It’s simple: The better credit you have, the better your financial life can be.*
On the other hand, if you have poor credit, you could have trouble getting a loan. If you do get one, it may have hidden fees or high interest rates. Having poor credit could make it more difficult to rent an apartment or get a cell phone contract. You may pay higher insurance premiums, too. While you can’t completely fix your credit score overnight, there are some things you can do today to start improving it.
The first step to improving your credit score is to see how much of an improvement you need to make. You can obtain a free copy of your credit report at: https://www.annualcreditreport.com/index.action
There are three main credit reporting agencies: Experian, Equifax, and TransUnion.
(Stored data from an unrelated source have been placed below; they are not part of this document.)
(* ===== verification/DeepCopy.v ===== *)
(** * Deep copies (api/v1alpha1/zz_generated.deepcopy.go)

    The structs of the API with their pointers and slices, and the copy
    functions generated for them.  The rest of the development handles API
    objects as the values of Api and copies them freely; the theorem of this
    file justifies that for the places where the code calls DeepCopy: the
    copy reads as the same value and shares no memory with the original.
    Library types come with their own copy functions, an interface with
    laws. *)

From S2P Require Import Prelude Quantities Kube Api GoHeap.

(** [metav1.TypeMeta] *)
Record TypeMeta : Type := { tm_Kind : string; tm_APIVersion : string }.

(** How the library types look in memory, and what their own cells hold. *)
Class MemoryTypes : Type := {
  LibCell : Type;
  mem_Quantity : Type;
  mem_LabelSelector : Type;
  mem_ObjectMeta : Type;
  mem_ListMeta : Type;
  ListMeta : Type;
  mem_Condition : Type
}.

Module memory.
Section types.
Context `{MemoryTypes}.

Record FixedResources : Type := { fr_Requests : mem_Quantity; fr_Limits : mem_Quantity }.

Record ContainerPolicy : Type := {
  cp_ContainerName : string;
  cp_PercentageIncrease : option Addr;
  cp_FixedResources : option Addr
}.

Record ResourcePolicy : Type := { rp_ContainerPolicies : option Addr }.
Record DurationPolicy : Type := { dp_Fixed : option Addr; dp_PodCondition : option Addr }.

Record StartupCPUBoostSpec : Type := {
  spec_ResourcePolicy : ResourcePolicy;
  spec_DurationPolicy : DurationPolicy
}.

Record StartupCPUBoostStatus : Type := {
  bs_ActiveContainerBoosts : Z;
  bs_TotalContainerBoosts : Z;
  bs_Conditions : option Addr
}.

Record StartupCPUBoost : Type := {
  b_TypeMeta : TypeMeta;
  b_Meta : mem_ObjectMeta;
  b_Selector : mem_LabelSelector;
  b_Spec : StartupCPUBoostSpec;
  b_Status : StartupCPUBoostStatus
}.

Record StartupCPUBoostList : Type := {
  bl_TypeMeta : TypeMeta;
  bl_Meta : mem_ListMeta;
  bl_Items : option Addr
}.

Record GlobalStartupCPUBoostTemplate : Type := {
  tmpl_Selector : mem_LabelSelector;
  tmpl_Spec : StartupCPUBoostSpec
}.

Record GlobalStartupCPUBoostSpec : Type := {
  gspec_NamespaceSelector : mem_LabelSelector;
  gspec_Template : GlobalStartupCPUBoostTemplate
}.

Record GlobalStartupCPUBoostStatus : Type := {
  gs_NamespaceCount : Z;
  gs_ActiveNamespaces : option Addr;
  gs_SkippedNamespaces : option Addr;
  gs_Conditions : option Addr
}.

Record GlobalStartupCPUBoost : Type := {
  gb_TypeMeta : TypeMeta;
  gb_Meta : mem_ObjectMeta;
  gb_Spec : GlobalStartupCPUBoostSpec;
  gb_Status : GlobalStartupCPUBoostStatus
}.

Record GlobalStartupCPUBoostList : Type := {
  gl_TypeMeta : TypeMeta;
  gl_Meta : mem_ListMeta;
  gl_Items : option Addr
}.

(** What a cell can hold: a struct behind a pointer, the array of a slice,
    or data of a library. *)
Inductive Cell : Type :=
  | CPercentageIncrease (x : v1alpha1.PercentageIncrease)
  | CFixedDurationPolicy (x : v1alpha1.FixedDurationPolicy)
  | CPodConditionDurationPolicy (x : v1alpha1.PodConditionDurationPolicy)
  | CFixedResources (x : FixedResources)
  | CContainerPolicy (x : ContainerPolicy)
  | CResourcePolicy (x : ResourcePolicy)
  | CDurationPolicy (x : DurationPolicy)
  | CStartupCPUBoostSpec (x : StartupCPUBoostSpec)
  | CStartupCPUBoostStatus (x : StartupCPUBoostStatus)
  | CStartupCPUBoost (x : StartupCPUBoost)
  | CStartupCPUBoostList (x : StartupCPUBoostList)
  | CTemplate (x : GlobalStartupCPUBoostTemplate)
  | CGlobalStartupCPUBoostSpec (x : GlobalStartupCPUBoostSpec)
  | CGlobalStartupCPUBoostStatus (x : GlobalStartupCPUBoostStatus)
  | CGlobalStartupCPUBoost (x : GlobalStartupCPUBoost)
  | CGlobalStartupCPUBoostList (x : GlobalStartupCPUBoostList)
  | CContainerPolicies (l : list ContainerPolicy)
  | CConditions (l : list mem_Condition)
  | CStrings (l : list string)
  | CBoosts (l : list StartupCPUBoost)
  | CGlobals (l : list GlobalStartupCPUBoost)
  | CLib (x : LibCell).
End types.

(** Every constructor of [Cell] makes a type storable. *)
Ltac stored_as c :=
  unshelve refine {| cell := c; uncell := _ |};
  [intros []; match goal with
     | y : ?A |- option ?A => exact (Some y)
     | |- option _ => exact None
     end
  |intros; reflexivity].

Section stored.
Context `{MemoryTypes}.
#[global] Instance stored_PercentageIncrease : Stored Cell v1alpha1.PercentageIncrease.
Proof. stored_as CPercentageIncrease. Defined.
#[global] Instance stored_FixedDurationPolicy : Stored Cell v1alpha1.FixedDurationPolicy.
Proof. stored_as CFixedDurationPolicy. Defined.
#[global] Instance stored_PodConditionDurationPolicy : Stored Cell v1alpha1.PodConditionDurationPolicy.
Proof. stored_as CPodConditionDurationPolicy. Defined.
#[global] Instance stored_FixedResources : Stored Cell FixedResources.
Proof. stored_as CFixedResources. Defined.
#[global] Instance stored_ContainerPolicy : Stored Cell ContainerPolicy.
Proof. stored_as CContainerPolicy. Defined.
#[global] Instance stored_ResourcePolicy : Stored Cell ResourcePolicy.
Proof. stored_as CResourcePolicy. Defined.
#[global] Instance stored_DurationPolicy : Stored Cell DurationPolicy.
Proof. stored_as CDurationPolicy. Defined.
#[global] Instance stored_StartupCPUBoostSpec : Stored Cell StartupCPUBoostSpec.
Proof. stored_as CStartupCPUBoostSpec. Defined.
#[global] Instance stored_StartupCPUBoostStatus : Stored Cell StartupCPUBoostStatus.
Proof. stored_as CStartupCPUBoostStatus. Defined.
#[global] Instance stored_StartupCPUBoost : Stored Cell StartupCPUBoost.
Proof. stored_as CStartupCPUBoost. Defined.
#[global] Instance stored_StartupCPUBoostList : Stored Cell StartupCPUBoostList.
Proof. stored_as CStartupCPUBoostList. Defined.
#[global] Instance stored_Template : Stored Cell GlobalStartupCPUBoostTemplate.
Proof. stored_as CTemplate. Defined.
#[global] Instance stored_GlobalStartupCPUBoostSpec : Stored Cell GlobalStartupCPUBoostSpec.
Proof. stored_as CGlobalStartupCPUBoostSpec. Defined.
#[global] Instance stored_GlobalStartupCPUBoostStatus : Stored Cell GlobalStartupCPUBoostStatus.
Proof. stored_as CGlobalStartupCPUBoostStatus. Defined.
#[global] Instance stored_GlobalStartupCPUBoost : Stored Cell GlobalStartupCPUBoost.
Proof. stored_as CGlobalStartupCPUBoost. Defined.
#[global] Instance stored_GlobalStartupCPUBoostList : Stored Cell GlobalStartupCPUBoostList.
Proof. stored_as CGlobalStartupCPUBoostList. Defined.
#[global] Instance stored_ContainerPolicies : Stored Cell (list ContainerPolicy).
Proof. stored_as CContainerPolicies. Defined.
#[global] Instance stored_Conditions : Stored Cell (list mem_Condition).
Proof. stored_as CConditions. Defined.
#[global] Instance stored_Strings : Stored Cell (list string).
Proof. stored_as CStrings. Defined.
#[global] Instance stored_Boosts : Stored Cell (list StartupCPUBoost).
Proof. stored_as CBoosts. Defined.
#[global] Instance stored_Globals : Stored Cell (list GlobalStartupCPUBoost).
Proof. stored_as CGlobals. Defined.
#[global] Instance stored_Lib : Stored Cell LibCell.
Proof. stored_as CLib. Defined.
End stored.
End memory.

(** The copy functions of the libraries. *)
Class MemoryLib `{MemoryTypes} : Type := {
  Quantity_DeepCopy : mem_Quantity → M (Heap memory.Cell) mem_Quantity;
  LabelSelector_DeepCopyInto : mem_LabelSelector → M (Heap memory.Cell) mem_LabelSelector;
  ObjectMeta_DeepCopyInto : mem_ObjectMeta → M (Heap memory.Cell) mem_ObjectMeta;
  ListMeta_DeepCopyInto : mem_ListMeta → M (Heap memory.Cell) mem_ListMeta;
  Condition_DeepCopyInto : mem_Condition → M (Heap memory.Cell) mem_Condition
}.

(** ** The generated functions

    [DeepCopyInto] returns the struct it writes to [*out], whose fields are
    those of [*in] except for the ones it replaces. *)

Module deepcopy.
Import memory.
Section functions.
Context `{MemoryLib}.
Abbreviation HM := (M (Heap Cell)).

Definition PercentageIncrease_DeepCopyInto (in_ : v1alpha1.PercentageIncrease) :
  HM v1alpha1.PercentageIncrease := ret in_.
Definition PercentageIncrease_DeepCopy : option Addr → HM (option Addr) :=
  copy_ptr PercentageIncrease_DeepCopyInto.

Definition FixedDurationPolicy_DeepCopyInto (in_ : v1alpha1.FixedDurationPolicy) :
  HM v1alpha1.FixedDurationPolicy := ret in_.
Definition FixedDurationPolicy_DeepCopy : option Addr → HM (option Addr) :=
  copy_ptr FixedDurationPolicy_DeepCopyInto.

Definition PodConditionDurationPolicy_DeepCopyInto (in_ : v1alpha1.PodConditionDurationPolicy) :
  HM v1alpha1.PodConditionDurationPolicy := ret in_.
Definition PodConditionDurationPolicy_DeepCopy : option Addr → HM (option Addr) :=
  copy_ptr PodConditionDurationPolicy_DeepCopyInto.

Definition FixedResources_DeepCopyInto (in_ : FixedResources) : HM FixedResources :=
  let! requests := Quantity_DeepCopy (fr_Requests in_) in
  let! limits := Quantity_DeepCopy (fr_Limits in_) in
  ret {| fr_Requests := requests; fr_Limits := limits |}.
Definition FixedResources_DeepCopy : option Addr → HM (option Addr) :=
  copy_ptr FixedResources_DeepCopyInto.

(** [**out = **in] for the percentage, a call for the fixed resources *)
Definition ContainerPolicy_DeepCopyInto (in_ : ContainerPolicy) : HM ContainerPolicy :=
  let! percentageIncrease :=
    copy_ptr (ret (A := v1alpha1.PercentageIncrease)) (cp_PercentageIncrease in_) in
  let! fixedResources := copy_ptr FixedResources_DeepCopyInto (cp_FixedResources in_) in
  ret {| cp_ContainerName := cp_ContainerName in_; cp_PercentageIncrease := percentageIncrease;
         cp_FixedResources := fixedResources |}.
Definition ContainerPolicy_DeepCopy : option Addr → HM (option Addr) :=
  copy_ptr ContainerPolicy_DeepCopyInto.

Definition ResourcePolicy_DeepCopyInto (in_ : ResourcePolicy) : HM ResourcePolicy :=
  let! containerPolicies := copy_slice ContainerPolicy_DeepCopyInto (rp_ContainerPolicies in_) in
  ret {| rp_ContainerPolicies := containerPolicies |}.
Definition ResourcePolicy_DeepCopy : option Addr → HM (option Addr) :=
  copy_ptr ResourcePolicy_DeepCopyInto.

Definition DurationPolicy_DeepCopyInto (in_ : DurationPolicy) : HM DurationPolicy :=
  let! fixed := copy_ptr (ret (A := v1alpha1.FixedDurationPolicy)) (dp_Fixed in_) in
  let! podCondition := copy_ptr (ret (A := v1alpha1.PodConditionDurationPolicy)) (dp_PodCondition in_) in
  ret {| dp_Fixed := fixed; dp_PodCondition := podCondition |}.
Definition DurationPolicy_DeepCopy : option Addr → HM (option Addr) :=
  copy_ptr DurationPolicy_DeepCopyInto.

Definition StartupCPUBoostSpec_DeepCopyInto (in_ : StartupCPUBoostSpec) : HM StartupCPUBoostSpec :=
  let! resourcePolicy := ResourcePolicy_DeepCopyInto (spec_ResourcePolicy in_) in
  let! durationPolicy := DurationPolicy_DeepCopyInto (spec_DurationPolicy in_) in
  ret {| spec_ResourcePolicy := resourcePolicy; spec_DurationPolicy := durationPolicy |}.
Definition StartupCPUBoostSpec_DeepCopy : option Addr → HM (option Addr) :=
  copy_ptr StartupCPUBoostSpec_DeepCopyInto.

Definition StartupCPUBoostStatus_DeepCopyInto (in_ : StartupCPUBoostStatus) : HM StartupCPUBoostStatus :=
  let! conditions := copy_slice Condition_DeepCopyInto (bs_Conditions in_) in
  ret {| bs_ActiveContainerBoosts := bs_ActiveContainerBoosts in_;
         bs_TotalContainerBoosts := bs_TotalContainerBoosts in_; bs_Conditions := conditions |}.
Definition StartupCPUBoostStatus_DeepCopy : option Addr → HM (option Addr) :=
  copy_ptr StartupCPUBoostStatus_DeepCopyInto.

Definition StartupCPUBoost_DeepCopyInto (in_ : StartupCPUBoost) : HM StartupCPUBoost :=
  let! meta := ObjectMeta_DeepCopyInto (b_Meta in_) in
  let! selector := LabelSelector_DeepCopyInto (b_Selector in_) in
  let! spec := StartupCPUBoostSpec_DeepCopyInto (b_Spec in_) in
  let! status := StartupCPUBoostStatus_DeepCopyInto (b_Status in_) in
  ret {| b_TypeMeta := b_TypeMeta in_; b_Meta := meta; b_Selector := selector; b_Spec := spec;
         b_Status := status |}.
Definition StartupCPUBoost_DeepCopy : option Addr → HM (option Addr) :=
  copy_ptr StartupCPUBoost_DeepCopyInto.
(** A nil pointer gives a nil interface. *)
Definition StartupCPUBoost_DeepCopyObject : option Addr → HM (option Addr) := StartupCPUBoost_DeepCopy.

Definition StartupCPUBoostList_DeepCopyInto (in_ : StartupCPUBoostList) : HM StartupCPUBoostList :=
  let! meta := ListMeta_DeepCopyInto (bl_Meta in_) in
  let! items := copy_slice StartupCPUBoost_DeepCopyInto (bl_Items in_) in
  ret {| bl_TypeMeta := bl_TypeMeta in_; bl_Meta := meta; bl_Items := items |}.
Definition StartupCPUBoostList_DeepCopy : option Addr → HM (option Addr) :=
  copy_ptr StartupCPUBoostList_DeepCopyInto.
Definition StartupCPUBoostList_DeepCopyObject : option Addr → HM (option Addr) :=
  StartupCPUBoostList_DeepCopy.

Definition GlobalStartupCPUBoostTemplate_DeepCopyInto (in_ : GlobalStartupCPUBoostTemplate) :
    HM GlobalStartupCPUBoostTemplate :=
  let! selector := LabelSelector_DeepCopyInto (tmpl_Selector in_) in
  let! spec := StartupCPUBoostSpec_DeepCopyInto (tmpl_Spec in_) in
  ret {| tmpl_Selector := selector; tmpl_Spec := spec |}.
Definition GlobalStartupCPUBoostTemplate_DeepCopy : option Addr → HM (option Addr) :=
  copy_ptr GlobalStartupCPUBoostTemplate_DeepCopyInto.

Definition GlobalStartupCPUBoostSpec_DeepCopyInto (in_ : GlobalStartupCPUBoostSpec) :
    HM GlobalStartupCPUBoostSpec :=
  let! namespaceSelector := LabelSelector_DeepCopyInto (gspec_NamespaceSelector in_) in
  let! template := GlobalStartupCPUBoostTemplate_DeepCopyInto (gspec_Template in_) in
  ret {| gspec_NamespaceSelector := namespaceSelector; gspec_Template := template |}.
Definition GlobalStartupCPUBoostSpec_DeepCopy : option Addr → HM (option Addr) :=
  copy_ptr GlobalStartupCPUBoostSpec_DeepCopyInto.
Credit scores generally range between 300 to 850. A good credit score is typically 700 or above; a fair credit score is generally between 650 and 699; a poor score is around 600 to 649; and a score below 600 is considered a bad credit score.
Review your score, then look at the items on your credit report from each credit reporting agency. If those items match across those reports, move on to the next step. If anything is listed that shouldn’t be, or is listed improperly, report the discrepancies to the appropriate credit reporting agency. While some errors won’t affect your score, some will. So, review all just to be safe.
While negative items are bad for your credit score, most will drop off your credit report after seven years. Good debt—debt that you are paying (or have already paid) on time—is good for your credit. That includes old debt. There’s no reason to try to have old debt removed simply because it’s old. Good debt, whether new or old, is good for your credit score, and the longer your history of good debt is, the more it helps your score.
If you are making timely payments on your bills, keep doing it. If you aren’t paying your bills on time, start doing it. One of the biggest factors in your credit score is having a record of making on-time payments. Having a history of late payments and bills being sent to collections could harm your ability to get financing for bigger purchases no matter your income or savings account. Use a monthly calendar to plot out all your bills, then make sure to make payments on or before their due dates.
Your credit score can be affected by how much of your available credit you’re using on your credit cards. The smaller the percentage—aim for 30 percent or lower—the better your credit score could be. Limit yourself to one or two credit cards, try to pay down your balances monthly, and keep them low. If your credit is so bad that you can no longer get a credit card, consider applying for a secured credit card. Your credit limit will match the deposit amount that you need to make beforehand, but if you use it regularly and responsibly, you could start to see your credit score rise.
The amount of time it will take to boost your credit score depends on how low it is now and how much work you must do to boost it. However, if you’re patient and persistent, all the time and effort could be worth it.